Beneath this instruction is a listing; print exactly the lines in it starting at the line that contains "Lemma loop_partial n" and going through the line that contains "destruct Hrd1 as".

- **Working data**
= = = =

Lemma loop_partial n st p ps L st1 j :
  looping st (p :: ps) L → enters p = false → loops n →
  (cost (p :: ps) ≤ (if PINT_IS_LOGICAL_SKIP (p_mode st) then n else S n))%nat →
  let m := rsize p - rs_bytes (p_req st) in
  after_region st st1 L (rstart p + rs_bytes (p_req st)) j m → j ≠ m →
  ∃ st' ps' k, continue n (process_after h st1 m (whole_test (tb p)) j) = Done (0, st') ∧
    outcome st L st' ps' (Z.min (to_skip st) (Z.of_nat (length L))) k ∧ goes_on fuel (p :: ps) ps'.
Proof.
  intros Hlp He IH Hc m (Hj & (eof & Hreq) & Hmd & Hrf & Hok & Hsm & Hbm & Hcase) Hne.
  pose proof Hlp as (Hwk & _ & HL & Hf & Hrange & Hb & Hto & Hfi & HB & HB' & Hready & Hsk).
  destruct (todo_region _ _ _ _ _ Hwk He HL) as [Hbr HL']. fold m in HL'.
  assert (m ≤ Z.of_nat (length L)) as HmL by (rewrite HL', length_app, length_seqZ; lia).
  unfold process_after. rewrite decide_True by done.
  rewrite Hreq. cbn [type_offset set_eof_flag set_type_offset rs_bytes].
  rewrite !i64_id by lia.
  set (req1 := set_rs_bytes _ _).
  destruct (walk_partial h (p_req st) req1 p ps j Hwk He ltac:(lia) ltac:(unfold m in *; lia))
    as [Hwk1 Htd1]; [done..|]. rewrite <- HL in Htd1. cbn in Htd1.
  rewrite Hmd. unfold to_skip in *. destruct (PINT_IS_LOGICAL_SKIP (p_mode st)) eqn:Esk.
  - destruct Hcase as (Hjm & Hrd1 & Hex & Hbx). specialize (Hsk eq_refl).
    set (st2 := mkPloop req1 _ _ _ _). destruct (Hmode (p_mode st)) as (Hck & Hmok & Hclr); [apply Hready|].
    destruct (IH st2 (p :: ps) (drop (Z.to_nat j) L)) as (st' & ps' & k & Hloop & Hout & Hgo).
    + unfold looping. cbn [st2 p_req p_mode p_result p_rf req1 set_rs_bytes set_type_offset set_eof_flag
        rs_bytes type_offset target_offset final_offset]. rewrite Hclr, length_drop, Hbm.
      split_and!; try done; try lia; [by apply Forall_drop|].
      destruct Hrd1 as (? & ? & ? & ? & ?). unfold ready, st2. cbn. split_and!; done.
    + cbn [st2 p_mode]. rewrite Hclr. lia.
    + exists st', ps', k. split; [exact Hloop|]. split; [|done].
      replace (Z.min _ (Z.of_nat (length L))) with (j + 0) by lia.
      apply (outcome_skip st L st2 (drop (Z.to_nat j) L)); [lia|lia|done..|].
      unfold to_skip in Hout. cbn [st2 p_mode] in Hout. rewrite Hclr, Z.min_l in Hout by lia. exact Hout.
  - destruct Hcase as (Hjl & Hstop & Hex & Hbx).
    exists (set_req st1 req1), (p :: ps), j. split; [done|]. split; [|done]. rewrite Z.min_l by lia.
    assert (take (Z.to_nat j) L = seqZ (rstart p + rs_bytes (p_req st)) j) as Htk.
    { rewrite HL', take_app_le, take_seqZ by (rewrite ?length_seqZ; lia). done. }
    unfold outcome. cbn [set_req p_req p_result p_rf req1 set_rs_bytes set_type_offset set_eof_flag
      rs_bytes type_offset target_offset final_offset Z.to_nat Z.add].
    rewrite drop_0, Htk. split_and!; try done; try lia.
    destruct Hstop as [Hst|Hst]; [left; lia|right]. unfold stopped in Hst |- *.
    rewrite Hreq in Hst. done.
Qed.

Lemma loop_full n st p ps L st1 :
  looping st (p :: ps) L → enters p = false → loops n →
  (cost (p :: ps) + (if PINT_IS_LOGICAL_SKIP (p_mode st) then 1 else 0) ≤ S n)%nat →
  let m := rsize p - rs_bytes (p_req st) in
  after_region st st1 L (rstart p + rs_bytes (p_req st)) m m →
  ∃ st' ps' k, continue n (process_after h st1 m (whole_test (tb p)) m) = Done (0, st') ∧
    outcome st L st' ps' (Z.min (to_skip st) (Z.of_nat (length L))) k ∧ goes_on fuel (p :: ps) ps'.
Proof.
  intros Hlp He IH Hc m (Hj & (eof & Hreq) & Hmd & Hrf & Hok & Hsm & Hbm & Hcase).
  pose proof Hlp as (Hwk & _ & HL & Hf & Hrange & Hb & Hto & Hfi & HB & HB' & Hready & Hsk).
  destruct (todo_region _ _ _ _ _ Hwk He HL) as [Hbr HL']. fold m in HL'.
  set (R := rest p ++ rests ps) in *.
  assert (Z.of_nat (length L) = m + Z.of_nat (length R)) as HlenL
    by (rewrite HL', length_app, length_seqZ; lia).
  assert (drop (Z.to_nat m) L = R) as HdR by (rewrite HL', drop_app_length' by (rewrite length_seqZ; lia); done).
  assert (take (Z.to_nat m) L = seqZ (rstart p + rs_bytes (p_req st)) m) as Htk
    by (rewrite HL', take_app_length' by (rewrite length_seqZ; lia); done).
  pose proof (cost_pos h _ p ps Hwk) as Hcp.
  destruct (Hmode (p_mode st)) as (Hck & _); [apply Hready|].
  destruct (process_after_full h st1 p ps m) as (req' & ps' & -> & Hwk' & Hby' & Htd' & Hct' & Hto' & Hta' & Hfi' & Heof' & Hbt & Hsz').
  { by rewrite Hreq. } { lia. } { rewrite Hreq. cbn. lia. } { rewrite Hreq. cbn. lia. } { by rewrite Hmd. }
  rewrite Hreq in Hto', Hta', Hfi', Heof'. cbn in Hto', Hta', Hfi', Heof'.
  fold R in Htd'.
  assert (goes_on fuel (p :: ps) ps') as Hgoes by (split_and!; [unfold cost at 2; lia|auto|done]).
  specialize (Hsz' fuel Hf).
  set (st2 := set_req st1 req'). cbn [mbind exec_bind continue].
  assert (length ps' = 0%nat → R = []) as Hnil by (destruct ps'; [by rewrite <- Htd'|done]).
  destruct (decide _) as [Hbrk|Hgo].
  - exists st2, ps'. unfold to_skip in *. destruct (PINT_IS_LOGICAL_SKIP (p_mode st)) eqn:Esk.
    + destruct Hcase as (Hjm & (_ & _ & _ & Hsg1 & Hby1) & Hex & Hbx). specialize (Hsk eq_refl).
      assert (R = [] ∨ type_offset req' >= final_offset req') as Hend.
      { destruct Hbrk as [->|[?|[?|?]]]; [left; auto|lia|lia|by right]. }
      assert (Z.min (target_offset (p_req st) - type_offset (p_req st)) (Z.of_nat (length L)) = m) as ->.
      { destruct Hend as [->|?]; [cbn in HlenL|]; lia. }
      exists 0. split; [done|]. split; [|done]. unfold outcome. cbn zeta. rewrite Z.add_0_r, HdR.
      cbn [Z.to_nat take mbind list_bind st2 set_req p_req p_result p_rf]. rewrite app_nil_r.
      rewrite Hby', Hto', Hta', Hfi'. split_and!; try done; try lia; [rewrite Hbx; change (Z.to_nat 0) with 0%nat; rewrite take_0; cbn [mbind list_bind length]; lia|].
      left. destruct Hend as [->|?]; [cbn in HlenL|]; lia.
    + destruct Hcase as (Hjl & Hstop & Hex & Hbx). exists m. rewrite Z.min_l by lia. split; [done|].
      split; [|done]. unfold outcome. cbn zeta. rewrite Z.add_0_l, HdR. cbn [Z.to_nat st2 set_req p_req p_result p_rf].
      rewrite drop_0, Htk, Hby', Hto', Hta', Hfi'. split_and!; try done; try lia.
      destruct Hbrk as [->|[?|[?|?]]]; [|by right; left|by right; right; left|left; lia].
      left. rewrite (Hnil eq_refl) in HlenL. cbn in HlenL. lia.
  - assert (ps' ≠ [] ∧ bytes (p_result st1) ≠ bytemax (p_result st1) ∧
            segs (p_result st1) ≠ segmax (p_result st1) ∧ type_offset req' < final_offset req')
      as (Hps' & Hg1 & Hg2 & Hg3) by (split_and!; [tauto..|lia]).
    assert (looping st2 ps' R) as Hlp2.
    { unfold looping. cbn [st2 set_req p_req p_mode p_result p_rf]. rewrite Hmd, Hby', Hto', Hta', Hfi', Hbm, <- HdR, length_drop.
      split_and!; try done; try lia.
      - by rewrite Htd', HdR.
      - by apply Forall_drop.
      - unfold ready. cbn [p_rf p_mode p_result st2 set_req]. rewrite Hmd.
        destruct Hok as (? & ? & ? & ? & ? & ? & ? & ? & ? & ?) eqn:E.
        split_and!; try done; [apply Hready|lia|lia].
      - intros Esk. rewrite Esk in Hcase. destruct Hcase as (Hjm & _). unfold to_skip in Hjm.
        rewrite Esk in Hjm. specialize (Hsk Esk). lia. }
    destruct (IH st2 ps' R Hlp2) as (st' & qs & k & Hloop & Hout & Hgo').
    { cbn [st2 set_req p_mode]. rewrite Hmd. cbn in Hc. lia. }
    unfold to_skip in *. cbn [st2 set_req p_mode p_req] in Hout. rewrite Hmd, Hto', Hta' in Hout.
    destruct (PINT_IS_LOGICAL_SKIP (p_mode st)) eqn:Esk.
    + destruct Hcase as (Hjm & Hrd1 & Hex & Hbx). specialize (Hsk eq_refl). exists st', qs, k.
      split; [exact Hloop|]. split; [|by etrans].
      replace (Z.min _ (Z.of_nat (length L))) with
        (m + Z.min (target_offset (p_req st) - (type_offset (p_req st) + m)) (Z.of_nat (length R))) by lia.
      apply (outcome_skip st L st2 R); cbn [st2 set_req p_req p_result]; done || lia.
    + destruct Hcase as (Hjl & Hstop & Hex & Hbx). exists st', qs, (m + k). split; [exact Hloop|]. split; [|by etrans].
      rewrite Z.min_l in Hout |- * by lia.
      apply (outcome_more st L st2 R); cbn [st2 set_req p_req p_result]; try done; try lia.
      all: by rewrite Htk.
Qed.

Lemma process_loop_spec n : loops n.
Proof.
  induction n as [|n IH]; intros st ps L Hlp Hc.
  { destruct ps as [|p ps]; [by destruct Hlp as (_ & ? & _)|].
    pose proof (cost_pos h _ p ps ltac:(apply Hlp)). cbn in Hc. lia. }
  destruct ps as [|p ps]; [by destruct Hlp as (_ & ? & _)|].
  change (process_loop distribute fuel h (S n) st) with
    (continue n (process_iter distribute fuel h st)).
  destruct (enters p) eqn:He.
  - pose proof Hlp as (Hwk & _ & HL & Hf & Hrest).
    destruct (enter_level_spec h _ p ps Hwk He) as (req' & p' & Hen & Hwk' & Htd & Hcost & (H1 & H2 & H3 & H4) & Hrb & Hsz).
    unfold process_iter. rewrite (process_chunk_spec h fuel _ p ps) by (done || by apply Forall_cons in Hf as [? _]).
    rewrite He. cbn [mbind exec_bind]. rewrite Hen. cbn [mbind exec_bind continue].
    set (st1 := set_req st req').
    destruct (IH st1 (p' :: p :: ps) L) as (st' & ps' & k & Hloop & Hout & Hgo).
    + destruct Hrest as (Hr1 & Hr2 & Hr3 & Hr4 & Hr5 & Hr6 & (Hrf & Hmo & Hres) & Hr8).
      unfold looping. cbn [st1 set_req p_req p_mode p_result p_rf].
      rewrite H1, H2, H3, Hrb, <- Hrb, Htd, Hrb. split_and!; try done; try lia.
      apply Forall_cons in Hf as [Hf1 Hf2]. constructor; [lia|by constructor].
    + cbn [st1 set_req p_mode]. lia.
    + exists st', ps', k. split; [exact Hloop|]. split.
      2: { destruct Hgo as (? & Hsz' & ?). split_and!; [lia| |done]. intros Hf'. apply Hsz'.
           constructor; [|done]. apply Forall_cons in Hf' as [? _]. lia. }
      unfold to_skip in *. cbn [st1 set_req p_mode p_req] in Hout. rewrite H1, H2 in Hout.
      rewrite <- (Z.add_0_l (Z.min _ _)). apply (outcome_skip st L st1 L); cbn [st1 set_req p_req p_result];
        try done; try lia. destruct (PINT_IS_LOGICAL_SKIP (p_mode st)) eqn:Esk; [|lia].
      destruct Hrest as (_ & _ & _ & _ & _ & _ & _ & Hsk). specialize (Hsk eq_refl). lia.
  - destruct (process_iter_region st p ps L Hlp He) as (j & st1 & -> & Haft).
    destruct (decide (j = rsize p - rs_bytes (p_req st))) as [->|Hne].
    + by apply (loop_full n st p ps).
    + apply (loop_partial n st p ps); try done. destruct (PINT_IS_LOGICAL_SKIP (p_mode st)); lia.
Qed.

= = = =

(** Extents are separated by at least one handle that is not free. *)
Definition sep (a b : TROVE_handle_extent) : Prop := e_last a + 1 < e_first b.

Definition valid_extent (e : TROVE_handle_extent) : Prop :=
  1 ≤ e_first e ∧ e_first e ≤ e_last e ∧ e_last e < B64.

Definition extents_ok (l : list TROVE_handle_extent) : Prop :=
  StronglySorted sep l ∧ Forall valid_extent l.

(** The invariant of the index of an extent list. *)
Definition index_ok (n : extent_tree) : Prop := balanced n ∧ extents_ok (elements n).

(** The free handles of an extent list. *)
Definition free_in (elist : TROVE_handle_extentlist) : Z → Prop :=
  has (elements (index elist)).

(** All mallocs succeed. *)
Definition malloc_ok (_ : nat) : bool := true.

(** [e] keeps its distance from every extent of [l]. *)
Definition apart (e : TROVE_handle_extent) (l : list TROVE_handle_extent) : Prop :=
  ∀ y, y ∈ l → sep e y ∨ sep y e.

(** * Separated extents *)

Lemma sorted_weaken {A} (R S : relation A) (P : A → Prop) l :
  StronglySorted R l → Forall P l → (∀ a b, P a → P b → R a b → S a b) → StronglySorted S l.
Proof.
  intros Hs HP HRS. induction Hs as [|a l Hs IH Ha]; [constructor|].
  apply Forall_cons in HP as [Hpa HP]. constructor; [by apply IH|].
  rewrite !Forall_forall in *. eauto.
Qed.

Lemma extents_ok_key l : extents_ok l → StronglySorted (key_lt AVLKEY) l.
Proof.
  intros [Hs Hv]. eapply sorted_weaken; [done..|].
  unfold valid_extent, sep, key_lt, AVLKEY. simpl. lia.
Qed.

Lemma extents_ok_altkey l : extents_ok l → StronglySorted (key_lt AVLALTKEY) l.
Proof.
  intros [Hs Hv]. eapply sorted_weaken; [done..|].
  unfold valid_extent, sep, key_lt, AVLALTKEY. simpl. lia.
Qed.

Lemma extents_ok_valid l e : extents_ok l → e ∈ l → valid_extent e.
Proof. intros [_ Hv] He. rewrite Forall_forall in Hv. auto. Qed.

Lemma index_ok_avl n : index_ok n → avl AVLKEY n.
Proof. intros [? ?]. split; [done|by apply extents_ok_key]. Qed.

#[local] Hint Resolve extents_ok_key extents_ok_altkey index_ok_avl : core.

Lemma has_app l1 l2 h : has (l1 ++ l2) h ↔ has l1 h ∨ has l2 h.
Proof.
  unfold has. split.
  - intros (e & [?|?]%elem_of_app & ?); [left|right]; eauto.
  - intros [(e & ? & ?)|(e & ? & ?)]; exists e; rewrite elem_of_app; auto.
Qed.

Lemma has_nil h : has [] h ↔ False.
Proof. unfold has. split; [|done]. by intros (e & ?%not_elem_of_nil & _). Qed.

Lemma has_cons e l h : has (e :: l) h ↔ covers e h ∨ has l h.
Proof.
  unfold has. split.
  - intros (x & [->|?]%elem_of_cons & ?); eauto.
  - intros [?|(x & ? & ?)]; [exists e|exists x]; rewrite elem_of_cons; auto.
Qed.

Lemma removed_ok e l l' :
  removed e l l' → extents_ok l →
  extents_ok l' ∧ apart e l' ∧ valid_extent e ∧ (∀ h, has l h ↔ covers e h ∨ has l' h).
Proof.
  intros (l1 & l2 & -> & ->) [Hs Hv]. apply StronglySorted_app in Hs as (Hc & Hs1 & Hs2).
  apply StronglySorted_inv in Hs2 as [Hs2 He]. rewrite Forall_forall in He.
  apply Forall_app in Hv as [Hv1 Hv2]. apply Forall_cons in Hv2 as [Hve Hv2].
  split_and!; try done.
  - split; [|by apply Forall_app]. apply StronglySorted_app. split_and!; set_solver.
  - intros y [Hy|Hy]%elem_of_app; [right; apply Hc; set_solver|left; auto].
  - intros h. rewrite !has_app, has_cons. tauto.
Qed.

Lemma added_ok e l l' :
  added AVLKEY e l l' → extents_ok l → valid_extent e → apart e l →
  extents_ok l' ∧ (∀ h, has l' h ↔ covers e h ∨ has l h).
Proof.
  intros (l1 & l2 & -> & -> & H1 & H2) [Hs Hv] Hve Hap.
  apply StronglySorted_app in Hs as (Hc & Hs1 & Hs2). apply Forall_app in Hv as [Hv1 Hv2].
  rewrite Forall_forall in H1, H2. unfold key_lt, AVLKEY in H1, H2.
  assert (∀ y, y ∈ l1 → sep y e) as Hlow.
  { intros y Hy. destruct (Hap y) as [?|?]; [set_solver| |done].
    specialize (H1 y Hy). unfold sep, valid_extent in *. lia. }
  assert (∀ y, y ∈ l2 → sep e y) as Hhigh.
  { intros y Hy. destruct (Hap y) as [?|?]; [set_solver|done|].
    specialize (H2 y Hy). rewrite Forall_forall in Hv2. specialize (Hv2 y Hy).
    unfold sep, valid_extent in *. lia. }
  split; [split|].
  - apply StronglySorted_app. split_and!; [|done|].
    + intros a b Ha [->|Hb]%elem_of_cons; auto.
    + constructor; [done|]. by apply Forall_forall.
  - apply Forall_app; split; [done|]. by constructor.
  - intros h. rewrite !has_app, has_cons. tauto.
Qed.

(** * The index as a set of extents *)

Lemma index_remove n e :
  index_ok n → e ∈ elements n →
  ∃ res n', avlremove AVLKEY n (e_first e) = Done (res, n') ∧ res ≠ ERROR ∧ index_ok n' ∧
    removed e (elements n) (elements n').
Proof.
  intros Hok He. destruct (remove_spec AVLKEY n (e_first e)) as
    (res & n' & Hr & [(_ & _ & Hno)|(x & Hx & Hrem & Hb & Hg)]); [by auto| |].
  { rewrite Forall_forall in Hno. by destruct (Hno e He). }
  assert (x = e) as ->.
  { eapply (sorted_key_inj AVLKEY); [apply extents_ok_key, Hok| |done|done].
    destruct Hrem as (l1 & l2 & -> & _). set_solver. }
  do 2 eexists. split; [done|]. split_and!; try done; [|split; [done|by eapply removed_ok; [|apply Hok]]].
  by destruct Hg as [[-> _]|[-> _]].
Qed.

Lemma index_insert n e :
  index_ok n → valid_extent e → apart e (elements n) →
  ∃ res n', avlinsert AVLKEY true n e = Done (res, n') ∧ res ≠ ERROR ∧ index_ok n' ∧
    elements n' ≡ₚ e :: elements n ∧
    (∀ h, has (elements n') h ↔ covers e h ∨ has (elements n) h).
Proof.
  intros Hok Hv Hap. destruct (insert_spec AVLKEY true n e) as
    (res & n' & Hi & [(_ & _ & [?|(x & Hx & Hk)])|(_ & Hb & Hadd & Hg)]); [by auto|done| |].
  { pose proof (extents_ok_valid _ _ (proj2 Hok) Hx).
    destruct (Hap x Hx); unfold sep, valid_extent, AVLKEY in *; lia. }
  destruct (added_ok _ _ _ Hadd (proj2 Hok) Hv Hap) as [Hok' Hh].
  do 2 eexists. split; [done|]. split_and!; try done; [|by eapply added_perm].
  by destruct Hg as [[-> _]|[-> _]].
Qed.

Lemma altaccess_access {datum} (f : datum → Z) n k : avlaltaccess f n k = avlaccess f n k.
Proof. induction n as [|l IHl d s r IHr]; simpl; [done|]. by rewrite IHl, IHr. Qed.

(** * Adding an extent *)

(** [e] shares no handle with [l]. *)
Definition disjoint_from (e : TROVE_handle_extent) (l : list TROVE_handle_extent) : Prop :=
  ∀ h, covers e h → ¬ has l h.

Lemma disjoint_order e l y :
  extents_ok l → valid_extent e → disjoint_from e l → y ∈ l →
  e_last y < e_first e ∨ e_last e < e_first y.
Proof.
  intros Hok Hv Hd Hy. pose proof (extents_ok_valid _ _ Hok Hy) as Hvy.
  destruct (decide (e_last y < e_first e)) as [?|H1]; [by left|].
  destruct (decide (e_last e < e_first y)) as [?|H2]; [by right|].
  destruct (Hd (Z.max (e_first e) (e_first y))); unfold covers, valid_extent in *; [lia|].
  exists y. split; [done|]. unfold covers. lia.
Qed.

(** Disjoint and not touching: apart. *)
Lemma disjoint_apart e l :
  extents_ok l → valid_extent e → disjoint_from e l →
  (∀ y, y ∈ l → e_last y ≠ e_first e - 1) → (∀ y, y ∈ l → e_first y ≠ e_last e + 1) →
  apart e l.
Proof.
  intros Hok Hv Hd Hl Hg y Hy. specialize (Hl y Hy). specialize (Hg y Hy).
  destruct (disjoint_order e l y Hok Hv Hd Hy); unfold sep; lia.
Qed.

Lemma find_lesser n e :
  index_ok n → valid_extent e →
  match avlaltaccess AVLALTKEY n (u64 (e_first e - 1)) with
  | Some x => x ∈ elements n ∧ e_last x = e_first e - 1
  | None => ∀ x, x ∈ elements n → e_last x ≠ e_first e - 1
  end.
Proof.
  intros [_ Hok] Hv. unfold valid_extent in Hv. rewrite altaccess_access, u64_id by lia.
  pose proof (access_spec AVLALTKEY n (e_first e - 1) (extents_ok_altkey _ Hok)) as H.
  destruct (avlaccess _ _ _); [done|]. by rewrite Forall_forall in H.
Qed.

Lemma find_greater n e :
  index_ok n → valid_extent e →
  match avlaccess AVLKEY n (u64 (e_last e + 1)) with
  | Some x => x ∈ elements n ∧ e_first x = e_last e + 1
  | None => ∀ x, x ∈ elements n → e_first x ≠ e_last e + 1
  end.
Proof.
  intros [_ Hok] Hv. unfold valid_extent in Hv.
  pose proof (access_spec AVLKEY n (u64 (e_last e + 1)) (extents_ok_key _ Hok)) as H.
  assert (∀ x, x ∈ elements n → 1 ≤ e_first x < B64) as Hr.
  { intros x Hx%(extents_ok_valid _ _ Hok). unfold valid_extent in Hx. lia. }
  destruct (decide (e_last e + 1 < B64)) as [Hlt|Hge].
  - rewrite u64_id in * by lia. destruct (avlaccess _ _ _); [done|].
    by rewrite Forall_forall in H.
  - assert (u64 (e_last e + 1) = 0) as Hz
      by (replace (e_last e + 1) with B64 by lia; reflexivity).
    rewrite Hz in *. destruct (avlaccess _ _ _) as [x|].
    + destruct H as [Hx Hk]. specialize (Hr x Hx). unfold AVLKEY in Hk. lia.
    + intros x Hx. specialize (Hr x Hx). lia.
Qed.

= = = =

- **Answer section**
Lemma loop_partial n st p ps L st1 j :
  looping st (p :: ps) L → enters p = false → loops n →
  (cost (p :: ps) ≤ (if PINT_IS_LOGICAL_SKIP (p_mode st) then n else S n))%nat →
  let m := rsize p - rs_bytes (p_req st) in
  after_region st st1 L (rstart p + rs_bytes (p_req st)) j m → j ≠ m →
  ∃ st' ps' k, continue n (process_after h st1 m (whole_test (tb p)) j) = Done (0, st') ∧
    outcome st L st' ps' (Z.min (to_skip st) (Z.of_nat (length L))) k ∧ goes_on fuel (p :: ps) ps'.
Proof.
  intros Hlp He IH Hc m (Hj & (eof & Hreq) & Hmd & Hrf & Hok & Hsm & Hbm & Hcase) Hne.
  pose proof Hlp as (Hwk & _ & HL & Hf & Hrange & Hb & Hto & Hfi & HB & HB' & Hready & Hsk).
  destruct (todo_region _ _ _ _ _ Hwk He HL) as [Hbr HL']. fold m in HL'.
  assert (m ≤ Z.of_nat (length L)) as HmL by (rewrite HL', length_app, length_seqZ; lia).
  unfold process_after. rewrite decide_True by done.
  rewrite Hreq. cbn [type_offset set_eof_flag set_type_offset rs_bytes].
  rewrite !i64_id by lia.
  set (req1 := set_rs_bytes _ _).
  destruct (walk_partial h (p_req st) req1 p ps j Hwk He ltac:(lia) ltac:(unfold m in *; lia))
    as [Hwk1 Htd1]; [done..|]. rewrite <- HL in Htd1. cbn in Htd1.
  rewrite Hmd. unfold to_skip in *. destruct (PINT_IS_LOGICAL_SKIP (p_mode st)) eqn:Esk.
  - destruct Hcase as (Hjm & Hrd1 & Hex & Hbx). specialize (Hsk eq_refl).
    set (st2 := mkPloop req1 _ _ _ _). destruct (Hmode (p_mode st)) as (Hck & Hmok & Hclr); [apply Hready|].
    destruct (IH st2 (p :: ps) (drop (Z.to_nat j) L)) as (st' & ps' & k & Hloop & Hout & Hgo).
    + unfold looping. cbn [st2 p_req p_mode p_result p_rf req1 set_rs_bytes set_type_offset set_eof_flag
        rs_bytes type_offset target_offset final_offset]. rewrite Hclr, length_drop, Hbm.
      split_and!; try done; try lia; [by apply Forall_drop|].
      destruct Hrd1 as (? & ? & ? & ? & ?). unfold ready, st2. cbn. split_and!; done.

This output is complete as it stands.